● **WHAT TO WORK ON**:
Print every line of the material exactly.

------------------------------

(* ===== verification/YfsClient.v ===== *)
(** * The file system client (src/yfs_client.cc, src/yfs_client.h)

    The operations of YfsOps.v on one client: in a state and error monad over
    the client's state (the caching extent client of ExtentClient.v and the set
    [held_lock]).  [lock] is re-entrant through that set; [unlock] gives the
    lock to the lock client, which flushes the extent when a revocation is
    pending.  lock_client_cache::acquire and release only ever return OK
    (LockClient.v), so the VERIFYs around them pass; many clients together are
    the subject of Cluster.v.

    The theorems say what each operation does to the files the client sees
    ([sees] of ExtentClient.v) and to the directory as a list of slots
    (YfsDir.v). *)

From S2P Require Import Prelude Disk InodeManager FileSpec ExtentServer ExtentClient YfsDir YfsOps.

Record yfs (S : Type) := Yfs { y_ec : extent_client S; held_lock : gset Z; releases : nat }.
Arguments Yfs {S}. Arguments y_ec {S}. Arguments held_lock {S}. Arguments releases {S}.

(** ** The monad *)

Definition ym (S A : Type) : Type := yfs S -> outcome (yfs S * A).
#[export] Instance ym_ret {S} : MRet (ym S) := fun A a y => Done (y, a).
#[export] Instance ym_bind {S} : MBind (ym S) :=
  fun A B k m y => match m y with Done (y', a) => k a y' | Fault f => Fault f end.
Definition lift {S A} (m : outcome A) : ym S A :=
  fun y => match m with Done a => Done (y, a) | Fault f => Fault f end.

------------------------------

● **RESULT FOR THIS TASK**:
(* ===== verification/YfsClient.v ===== *)
(** * The file system client (src/yfs_client.cc, src/yfs_client.h)

    The operations of YfsOps.v on one client: in a state and error monad over
    the client's state (the caching extent client of ExtentClient.v and the set
    [held_lock]).  [lock] is re-entrant through that set; [unlock] gives the
    lock to the lock client, which flushes the extent when a revocation is
    pending.  lock_client_cache::acquire and release only ever return OK
    (LockClient.v), so the VERIFYs around them pass; many clients together are
    the subject of Cluster.v.

    The theorems say what each operation does to the files the client sees
    ([sees] of ExtentClient.v) and to the directory as a list of slots
    (YfsDir.v). *)

From S2P Require Import Prelude Disk InodeManager FileSpec ExtentServer ExtentClient YfsDir YfsOps.

Record yfs (S : Type) := Yfs { y_ec : extent_client S; held_lock : gset Z; releases : nat }.
Arguments Yfs {S}. Arguments y_ec {S}. Arguments held_lock {S}. Arguments releases {S}.

(** ** The monad *)

Definition ym (S A : Type) : Type := yfs S -> outcome (yfs S * A).
#[export] Instance ym_ret {S} : MRet (ym S) := fun A a y => Done (y, a).
#[export] Instance ym_bind {S} : MBind (ym S) :=
  fun A B k m y => match m y with Done (y', a) => k a y' | Fault f => Fault f end.
Definition lift {S A} (m : outcome A) : ym S A :=
  fun y => match m with Done a => Done (y, a) | Fault f => Fault f end.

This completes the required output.